DATA TO EXAMINE

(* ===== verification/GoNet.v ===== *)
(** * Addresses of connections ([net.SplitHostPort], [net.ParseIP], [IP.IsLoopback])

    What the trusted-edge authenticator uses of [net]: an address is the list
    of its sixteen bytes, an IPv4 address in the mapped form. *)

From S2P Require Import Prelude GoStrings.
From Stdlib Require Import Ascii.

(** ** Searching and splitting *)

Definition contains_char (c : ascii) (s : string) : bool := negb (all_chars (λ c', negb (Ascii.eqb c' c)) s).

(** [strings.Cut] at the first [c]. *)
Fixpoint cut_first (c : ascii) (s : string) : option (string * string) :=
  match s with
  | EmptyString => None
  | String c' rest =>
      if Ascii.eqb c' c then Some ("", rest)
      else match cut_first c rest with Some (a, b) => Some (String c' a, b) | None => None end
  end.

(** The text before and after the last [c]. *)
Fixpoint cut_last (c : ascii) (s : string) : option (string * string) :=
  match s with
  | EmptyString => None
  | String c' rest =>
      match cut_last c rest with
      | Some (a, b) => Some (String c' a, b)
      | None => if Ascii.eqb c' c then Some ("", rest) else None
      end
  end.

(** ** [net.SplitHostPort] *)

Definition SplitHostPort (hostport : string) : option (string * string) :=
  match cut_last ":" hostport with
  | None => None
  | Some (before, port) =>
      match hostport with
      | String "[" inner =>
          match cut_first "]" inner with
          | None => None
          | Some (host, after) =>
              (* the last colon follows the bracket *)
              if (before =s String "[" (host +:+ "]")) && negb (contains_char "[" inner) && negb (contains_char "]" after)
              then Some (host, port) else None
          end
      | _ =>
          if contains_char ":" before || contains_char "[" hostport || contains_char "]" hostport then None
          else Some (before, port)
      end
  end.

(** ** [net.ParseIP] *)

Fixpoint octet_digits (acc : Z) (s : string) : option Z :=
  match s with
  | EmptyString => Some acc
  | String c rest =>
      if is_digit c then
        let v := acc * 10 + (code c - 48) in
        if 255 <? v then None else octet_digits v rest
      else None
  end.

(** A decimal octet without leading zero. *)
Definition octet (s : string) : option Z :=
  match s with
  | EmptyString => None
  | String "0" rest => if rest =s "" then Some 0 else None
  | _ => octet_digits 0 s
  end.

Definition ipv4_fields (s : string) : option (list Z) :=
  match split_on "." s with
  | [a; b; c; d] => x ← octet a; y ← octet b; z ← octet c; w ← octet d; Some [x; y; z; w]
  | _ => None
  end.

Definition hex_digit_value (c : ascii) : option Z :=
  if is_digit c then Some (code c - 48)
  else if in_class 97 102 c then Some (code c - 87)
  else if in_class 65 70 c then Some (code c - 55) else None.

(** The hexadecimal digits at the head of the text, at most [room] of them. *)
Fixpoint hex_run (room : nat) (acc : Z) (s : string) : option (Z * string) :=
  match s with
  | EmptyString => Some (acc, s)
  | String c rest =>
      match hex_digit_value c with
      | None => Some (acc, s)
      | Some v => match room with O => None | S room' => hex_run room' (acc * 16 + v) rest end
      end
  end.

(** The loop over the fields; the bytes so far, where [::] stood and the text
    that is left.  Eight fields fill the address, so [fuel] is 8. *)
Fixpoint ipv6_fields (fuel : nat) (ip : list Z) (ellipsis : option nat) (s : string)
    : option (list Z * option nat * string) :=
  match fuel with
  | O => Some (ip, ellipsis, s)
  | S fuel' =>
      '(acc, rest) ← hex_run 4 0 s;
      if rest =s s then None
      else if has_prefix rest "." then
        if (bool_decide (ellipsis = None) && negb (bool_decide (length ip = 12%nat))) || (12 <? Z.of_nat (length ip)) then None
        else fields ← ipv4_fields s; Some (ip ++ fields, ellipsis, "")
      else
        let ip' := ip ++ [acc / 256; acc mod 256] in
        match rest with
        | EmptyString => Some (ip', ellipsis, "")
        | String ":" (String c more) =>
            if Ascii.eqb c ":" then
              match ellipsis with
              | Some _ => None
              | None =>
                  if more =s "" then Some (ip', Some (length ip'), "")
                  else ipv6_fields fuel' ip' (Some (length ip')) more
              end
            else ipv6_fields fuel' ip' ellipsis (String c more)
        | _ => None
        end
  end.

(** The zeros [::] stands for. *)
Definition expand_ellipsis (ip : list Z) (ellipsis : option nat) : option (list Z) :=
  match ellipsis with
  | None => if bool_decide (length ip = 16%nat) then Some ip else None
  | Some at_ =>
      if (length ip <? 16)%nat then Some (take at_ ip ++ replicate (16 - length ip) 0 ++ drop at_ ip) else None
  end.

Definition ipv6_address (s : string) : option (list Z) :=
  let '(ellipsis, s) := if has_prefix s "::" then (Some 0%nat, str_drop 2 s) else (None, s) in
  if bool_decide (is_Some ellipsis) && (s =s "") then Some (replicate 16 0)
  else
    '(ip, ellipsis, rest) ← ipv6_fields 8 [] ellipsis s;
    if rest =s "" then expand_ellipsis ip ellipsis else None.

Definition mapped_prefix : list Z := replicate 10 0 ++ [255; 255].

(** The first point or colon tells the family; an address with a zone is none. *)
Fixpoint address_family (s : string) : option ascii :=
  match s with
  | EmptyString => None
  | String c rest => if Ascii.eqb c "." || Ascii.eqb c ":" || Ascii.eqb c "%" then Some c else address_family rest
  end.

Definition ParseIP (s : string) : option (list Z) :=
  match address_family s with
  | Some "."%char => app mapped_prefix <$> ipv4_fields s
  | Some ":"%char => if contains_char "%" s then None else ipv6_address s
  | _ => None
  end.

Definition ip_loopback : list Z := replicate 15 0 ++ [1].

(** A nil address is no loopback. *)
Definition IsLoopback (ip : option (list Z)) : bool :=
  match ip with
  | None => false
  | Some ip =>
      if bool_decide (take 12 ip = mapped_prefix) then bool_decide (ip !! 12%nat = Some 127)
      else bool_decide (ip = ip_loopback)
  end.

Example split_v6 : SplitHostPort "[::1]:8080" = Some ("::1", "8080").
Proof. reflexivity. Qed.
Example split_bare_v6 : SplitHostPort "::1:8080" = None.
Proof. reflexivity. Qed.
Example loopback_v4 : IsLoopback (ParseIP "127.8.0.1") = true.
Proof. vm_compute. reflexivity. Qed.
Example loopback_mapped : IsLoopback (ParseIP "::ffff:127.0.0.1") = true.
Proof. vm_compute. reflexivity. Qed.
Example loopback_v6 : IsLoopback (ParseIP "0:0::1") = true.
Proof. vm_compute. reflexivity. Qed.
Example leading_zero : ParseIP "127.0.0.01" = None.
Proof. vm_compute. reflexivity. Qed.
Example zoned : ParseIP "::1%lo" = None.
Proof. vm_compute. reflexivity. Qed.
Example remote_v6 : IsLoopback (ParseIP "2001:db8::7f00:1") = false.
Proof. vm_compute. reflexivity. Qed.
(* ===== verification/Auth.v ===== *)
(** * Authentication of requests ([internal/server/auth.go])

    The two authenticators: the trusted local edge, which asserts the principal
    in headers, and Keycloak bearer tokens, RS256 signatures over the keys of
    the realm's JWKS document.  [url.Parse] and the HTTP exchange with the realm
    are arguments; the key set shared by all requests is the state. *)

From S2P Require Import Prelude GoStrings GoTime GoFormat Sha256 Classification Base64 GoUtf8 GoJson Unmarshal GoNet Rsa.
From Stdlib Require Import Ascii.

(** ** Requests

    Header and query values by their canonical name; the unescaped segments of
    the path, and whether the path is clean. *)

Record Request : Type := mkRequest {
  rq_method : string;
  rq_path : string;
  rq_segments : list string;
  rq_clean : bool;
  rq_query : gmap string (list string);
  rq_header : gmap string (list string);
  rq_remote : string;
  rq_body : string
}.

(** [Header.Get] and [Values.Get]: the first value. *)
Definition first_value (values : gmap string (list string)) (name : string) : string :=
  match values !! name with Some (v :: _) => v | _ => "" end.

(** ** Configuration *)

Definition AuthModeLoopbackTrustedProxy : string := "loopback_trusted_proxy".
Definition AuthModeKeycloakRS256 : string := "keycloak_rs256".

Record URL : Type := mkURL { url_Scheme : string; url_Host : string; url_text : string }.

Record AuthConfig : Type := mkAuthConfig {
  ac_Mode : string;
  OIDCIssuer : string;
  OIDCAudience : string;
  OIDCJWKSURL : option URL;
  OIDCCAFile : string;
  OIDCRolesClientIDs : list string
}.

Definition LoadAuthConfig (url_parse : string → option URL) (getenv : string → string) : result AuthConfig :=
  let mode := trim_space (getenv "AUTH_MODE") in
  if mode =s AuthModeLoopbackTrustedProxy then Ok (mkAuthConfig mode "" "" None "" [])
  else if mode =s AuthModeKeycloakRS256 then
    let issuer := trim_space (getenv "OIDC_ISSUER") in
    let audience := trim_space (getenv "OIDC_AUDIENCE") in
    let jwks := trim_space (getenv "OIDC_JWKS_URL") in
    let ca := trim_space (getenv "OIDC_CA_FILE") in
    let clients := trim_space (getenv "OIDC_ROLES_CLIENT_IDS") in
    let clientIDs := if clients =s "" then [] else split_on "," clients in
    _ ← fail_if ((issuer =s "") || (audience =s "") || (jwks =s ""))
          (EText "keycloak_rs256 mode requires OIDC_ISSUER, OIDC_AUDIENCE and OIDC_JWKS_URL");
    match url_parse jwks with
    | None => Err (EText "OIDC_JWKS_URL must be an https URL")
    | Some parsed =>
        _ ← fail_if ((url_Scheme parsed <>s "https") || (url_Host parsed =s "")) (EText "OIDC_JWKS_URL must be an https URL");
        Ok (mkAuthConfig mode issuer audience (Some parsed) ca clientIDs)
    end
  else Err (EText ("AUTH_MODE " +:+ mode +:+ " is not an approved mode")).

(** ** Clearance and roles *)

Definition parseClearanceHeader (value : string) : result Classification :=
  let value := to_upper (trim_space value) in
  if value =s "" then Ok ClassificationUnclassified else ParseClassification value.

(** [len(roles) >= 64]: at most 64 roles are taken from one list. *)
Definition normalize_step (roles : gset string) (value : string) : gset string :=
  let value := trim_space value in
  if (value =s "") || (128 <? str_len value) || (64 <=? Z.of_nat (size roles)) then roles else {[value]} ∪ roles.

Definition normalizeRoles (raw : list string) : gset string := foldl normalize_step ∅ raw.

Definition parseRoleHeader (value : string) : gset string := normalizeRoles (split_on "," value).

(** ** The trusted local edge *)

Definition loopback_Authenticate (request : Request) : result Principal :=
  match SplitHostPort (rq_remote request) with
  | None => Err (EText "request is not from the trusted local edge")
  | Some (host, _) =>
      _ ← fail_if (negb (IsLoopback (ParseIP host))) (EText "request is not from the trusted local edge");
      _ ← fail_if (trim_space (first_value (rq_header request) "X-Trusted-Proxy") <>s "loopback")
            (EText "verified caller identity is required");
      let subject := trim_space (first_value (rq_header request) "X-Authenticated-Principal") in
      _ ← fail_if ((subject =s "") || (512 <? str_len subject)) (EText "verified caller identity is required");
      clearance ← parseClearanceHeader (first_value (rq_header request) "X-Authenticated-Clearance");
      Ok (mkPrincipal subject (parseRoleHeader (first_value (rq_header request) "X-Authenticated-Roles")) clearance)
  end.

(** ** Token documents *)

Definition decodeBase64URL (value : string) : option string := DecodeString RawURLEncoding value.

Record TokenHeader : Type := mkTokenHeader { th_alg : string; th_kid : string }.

PROBLEM REQUIREMENTS
Search the data for the string "GoNet" and copy every line where it appears.

ANSWER AREA
(* ===== verification/GoNet.v ===== *)
From S2P Require Import Prelude GoStrings GoTime GoFormat Sha256 Classification Base64 GoUtf8 GoJson Unmarshal GoNet Rsa.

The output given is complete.